__/ [John Bokma] on Saturday 31 December 2005 18:06 \__
> Roy Schestowitz <newsgroups@xxxxxxxxxxxxxxx> wrote:
>
>> __/ [John Bokma] on Saturday 31 December 2005 17:07 \__
>>
>>> Roy Schestowitz <newsgroups@xxxxxxxxxxxxxxx> wrote:
>>>
>>>> That's never an ideal solution. However, leeches can really raise
>>>> the hosting bills, so when thresholds are approached, it's worth
>>>> cutting down where it hurts the least -- HotLinking. Some of them
>>>> would grab a 200KB JPEG and use it as their background picture. Pure
>>>> HotLinking. If it's just one site, updating the blacklists is easy.
>>>> It becomes impractical when this happens too often.
>>>
>>> A lot comes via myspace, blogspot, so just a few rules works miracles
>>> :-D. (At least in my case).
>>
>> Some of them link to an actual page, but HotLink at the same time to
>> give a flavour of the content therein.
>
> Yes, I have a few of those. And I do allow them to do that. Also, some
> time ago someone did hotlink, and I told that a link would be nice, and
> got one. One blog that did this image hot linking give me many, many
> visitors.
>
>> There's little to be lost,
>> but it's still something... I am very paranoid about blacklisting,
>> thinking that I would drive away genuine visitors.
>
> Yes, you might when you blacklist a blog that has an image hotlinked and
> a link to you.
>
>> Yesterday I blacklisted a single (fortunately static, no proxies
>> either) IP address of a Polish person who posted over 100 comment
>> spam per day. 2 days of that pattern were enough to encourage action,
>> but I can assure you that my Palm will remind me to lift that ban
>> shortly. Too many rules lead to chaos.
>
> Yes true. I probably would have looked up the abuse address of the ISP,
> and contacted him/her. Also a lot of comment spam can be killed, is my
> experience, by a simple check on the length of the message. Also not
> allowing HTML (i.e. reporting a warning) does help. I am not that
> desperate that I want each and every comment.
>
> I have been wondering for some time how much effect the swapping of the
> names of two fields have (for example call email url and vice versa). In
> the form itself this is not visible, but in the program I might get urls
> in the url field :-D
Have a look at Akismet. It's a new service . I had the honour of being
part of its test set. The prominence and extent of that service could
match the growth of Ping-o-matic (about half a billion pings), which is
another site that feeds on WordPress built-in (preinstalled rather) func-
tionality.
Matt would appreciate a Perl wrapper that takes advantage of that simple
API. It might get you a lot of popularity (traffic) too. Other developers
listed below are authoritarian figures in their domain.

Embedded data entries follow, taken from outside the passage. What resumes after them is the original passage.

Lemma MessageHandler_keydown_immediate hwnd message wparam lparam s :
  message = WM_KEYDOWN \/ message = WM_SYSKEYDOWN ->
  produces_character MapVirtualKey wparam = false ->
  MessageHandler hwnd message wparam lparam s =
  (DefWindowProc_result hwnd message wparam lparam, s,
   [Emit (OnKey (key_code_of MapVirtualKey wparam lparam)
            (scancode_of lparam) WM_KEYDOWN 0);
    Call (DefWindowProc hwnd message wparam lparam)]).
Proof.
  unfold produces_character. intros [-> | ->] Hc;
    dispatch; unfold case_key; cbn [Z.eqb Pos.eqb orb WM_KEYDOWN WM_SYSKEYDOWN];
    rewrite Hc; step_M; reflexivity.
Qed.

Lemma MessageHandler_keyup hwnd message wparam lparam s :
  message = WM_KEYUP \/ message = WM_SYSKEYUP ->
  MessageHandler hwnd message wparam lparam s =
  (DefWindowProc_result hwnd message wparam lparam, s,
   [Emit (OnKey (key_code_of MapVirtualKey wparam lparam)
            (scancode_of lparam) WM_KEYUP 0);
    Call (DefWindowProc hwnd message wparam lparam)]).
Proof.
  intros [-> | ->];
    dispatch; unfold case_key;
    cbn [Z.eqb Pos.eqb orb WM_KEYDOWN WM_SYSKEYDOWN WM_KEYUP WM_SYSKEYUP];
    rewrite andb_false_r; step_M; reflexivity.
Qed.

(** *** The pointer cases *)

Lemma MessageHandler_mousemove hwnd wparam lparam s :
  MessageHandler hwnd WM_MOUSEMOVE wparam lparam s =
  (DefWindowProc_result hwnd WM_MOUSEMOVE wparam lparam,
   mkHState (lead_surrogate s) (set_tracking_mouse_leave_ true (this s)),
   (if tracking_mouse_leave_ (this s) then []
    else [Call (TrackMouseEvent hwnd)])
   ++ [Emit (OnPointerMove (GET_X_LPARAM lparam) (GET_Y_LPARAM lparam));
       Call (DefWindowProc hwnd WM_MOUSEMOVE wparam lparam)]).
Proof.
  destruct s as [lead [h d wd ht [|] k n]];
    dispatch; unfold TrackMouseLeaveEvent; step_M; reflexivity.
Qed.

Lemma MessageHandler_mouseleave hwnd wparam lparam s :
  MessageHandler hwnd WM_MOUSELEAVE wparam lparam s =
  (DefWindowProc_result hwnd WM_MOUSELEAVE wparam lparam,
   mkHState (lead_surrogate s) (set_tracking_mouse_leave_ false (this s)),
   [Emit OnPointerLeave;
    Call (DefWindowProc hwnd WM_MOUSELEAVE wparam lparam)]).
Proof. dispatch. step_M. reflexivity. Qed.

(** *** What no message touches *)

Ltac every_case :=
  unfold MessageHandler, message_switch, case_char, case_key,
    case_button_down, case_button_up, TrackMouseLeaveEvent, HandleResize;
  split_tests.

(** The handler never writes the stored handle or the class name. *)
Lemma MessageHandler_keeps_handle hwnd message wparam lparam s :
  let s' := state_of (MessageHandler hwnd message wparam lparam s) in
  window_handle_ (this s') = window_handle_ (this s)
  /\ window_class_name_ (this s') = window_class_name_ (this s).
Proof.
  destruct s as [lead [h d wd ht [|] k n]]; cbv zeta;
    every_case; split; reflexivity.
Qed.

(** The handler never destroys a native window. *)
Lemma MessageHandler_releases_nothing hwnd message wparam lparam s u :
  released (trace_of (MessageHandler hwnd message wparam lparam s)) u = u.
Proof.
  destruct s as [lead [h d wd ht [|] k n]];
    every_case; reflexivity.
Qed.

(** *** Runs of messages *)

Lemma feed_app hwnd msgs1 msgs2 s :
  feed hwnd (msgs1 ++ msgs2) s =
  (fst (feed hwnd msgs2 (fst (feed hwnd msgs1 s))),
   snd (feed hwnd msgs1 s) ++ snd (feed hwnd msgs2 (fst (feed hwnd msgs1 s)))).
Proof.
  revert s. induction msgs1 as [| [[message wparam] lparam] rest IH]; intros s.
  - cbn [app feed fst snd]. destruct (feed hwnd msgs2 s); reflexivity.
  - cbn [app feed]. rewrite IH.
    destruct (feed hwnd rest _) as [s1 t1]. cbn [fst snd].
    rewrite app_assoc. reflexivity.
Qed.

(** *** What a character message emits *)

Lemma char_message_outcome hwnd message wparam lparam s :
  is_char_message message = true ->
  let r := MessageHandler hwnd message wparam lparam s in
  let code_point := resolved_code_point (lead_surrogate s) wparam in
  let keycode := keycode_for_char_message_ (this s) in
  emitted (trace_of r) =
    (if char_is_text message wparam then [OnChar code_point] else [])
    ++ (if keycode =? 0 then []
        else [OnKey keycode (scancode_of lparam) WM_KEYDOWN code_point])
  /\ lead_surrogate (state_of r) =
       next_lead_surrogate (lead_surrogate s) wparam
  /\ keycode_for_char_message_ (this (state_of r)) = 0
  /\ tracking_mouse_leave_ (this (state_of r)) =
       tracking_mouse_leave_ (this s)
  /\ called (trace_of r) = [DefWindowProc hwnd message wparam lparam].
Proof.
  intros Hm. cbv zeta. rewrite (MessageHandler_char _ _ _ _ _ Hm).
  rewrite case_char_run. cbv zeta. unfold state_of, trace_of.
  cbn [fst snd lead_surrogate this]. rewrite emitted_app, called_app.
  destruct (char_is_text message wparam);
    destruct (keycode_for_char_message_ (this s) =? 0) eqn:Hk;
    cbn [app emitted called]; repeat split; try reflexivity.
  all: apply Z.eqb_eq, Hk.
Qed.

(** *** Text suppression *)

(** C5.  A character-family message invokes the text hook if and only if
    it is a plain or system character message and its parameter is not
    backspace, and then exactly once, with the resolved code point.  A
    dead-character message never invokes it, whatever its code point, yet
    it still reports the pending key code, if there is one, by one key
    event carrying the resolved code point. *)
Theorem C5_char_iff_plain_and_not_backspace hwnd message wparam lparam s :
  is_char_message message = true ->
  let r := MessageHandler hwnd message wparam lparam s in
  let code_point := resolved_code_point (lead_surrogate s) wparam in
  let keycode := keycode_for_char_message_ (this s) in
  ((exists c, In (OnChar c) (emitted (trace_of r))) <->
   (message = WM_CHAR \/ message = WM_SYSCHAR) /\ wparam <> VK_BACK)
  /\ List.filter is_OnChar (emitted (trace_of r)) =
       (if char_is_text message wparam then [OnChar code_point] else [])
  /\ (message = WM_DEADCHAR \/ message = WM_SYSDEADCHAR ->
       List.filter is_OnChar (emitted (trace_of r)) = []
       /\ (keycode <> 0 ->
           List.filter is_OnKey (emitted (trace_of r)) =
           [OnKey keycode (scancode_of lparam) WM_KEYDOWN code_point])).
Proof.
  intros Hm. cbv zeta.
  destruct (char_message_outcome hwnd message wparam lparam s Hm)
    as (He & _). cbv zeta in He. rewrite He. clear He.
  pose proof (char_is_text_spec message wparam Hm) as Htext.
  assert (Hfilter :
    forall (b : bool) c (ks : list event),
      (forall e, In e ks -> is_OnChar e = false) ->
      List.filter is_OnChar ((if b then [OnChar c] else []) ++ ks) =
      (if b then [OnChar c] else [])).
  { intros b c ks Hks.
    assert (List.filter is_OnChar ks = []) as Hnil.
    { induction ks as [| e ks IH]; [reflexivity |].
      cbn [List.filter]. rewrite (Hks e) by (left; reflexivity).
      apply IH. intros e' He'. apply Hks. right. exact He'. }
    rewrite List.filter_app, Hnil. destruct b; reflexivity. }
  set (ks := if keycode_for_char_message_ (this s) =? 0 then []
             else [OnKey (keycode_for_char_message_ (this s))
                     (scancode_of lparam) WM_KEYDOWN
                     (resolved_code_point (lead_surrogate s) wparam)]).
  assert (Hks : forall e, In e ks -> is_OnChar e = false).
  { subst ks. intros e.
    destruct (keycode_for_char_message_ (this s) =? 0);
      [intros [] | intros [<- | []]; reflexivity]. }
  split; [split | split; [| intros Hdead; split]].
  - intros [c Hc]. apply in_app_or in Hc. destruct Hc as [Hc | Hc].
    + destruct (char_is_text message wparam); [| destruct Hc].
      apply (proj1 Htext). reflexivity.
    + specialize (Hks _ Hc). discriminate Hks.
  - intros Hplain. apply (proj2 Htext) in Hplain. rewrite Hplain.
    eexists. apply in_or_app. left. left. reflexivity.
  - apply Hfilter, Hks.
  - rewrite Hfilter by exact Hks.
    replace (char_is_text message wparam) with false; [reflexivity |].
    symmetry. apply not_true_is_false. intros Ht.
    apply (proj1 Htext) in Ht. destruct Ht as [Ht _].
    unfold WM_CHAR, WM_SYSCHAR, WM_DEADCHAR, WM_SYSDEADCHAR in *. lia.
  - intros Hk. subst ks. apply Z.eqb_neq in Hk. rewrite Hk.
    rewrite List.filter_app.
    destruct (char_is_text message wparam); reflexivity.
Qed.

http://akismet.com/development/
Akismet is quite closely-integrated with WordPress 2.0 (A CMS/blogging
tool), which was officially released /today/. Its previous version had no
less than 900,000 downloads.
You can use it for personal purposes and discuss an implementation at:
http://lists.automattic.com/mailman/listinfo/spam-stopper
Seriously, it's a good opportunity not only to stop spam, but also be put
your name down on the Perl wrapper, get a PR7 link, as well as many loyal
users. It'll be an easy job for you due to 'Perl fluency'.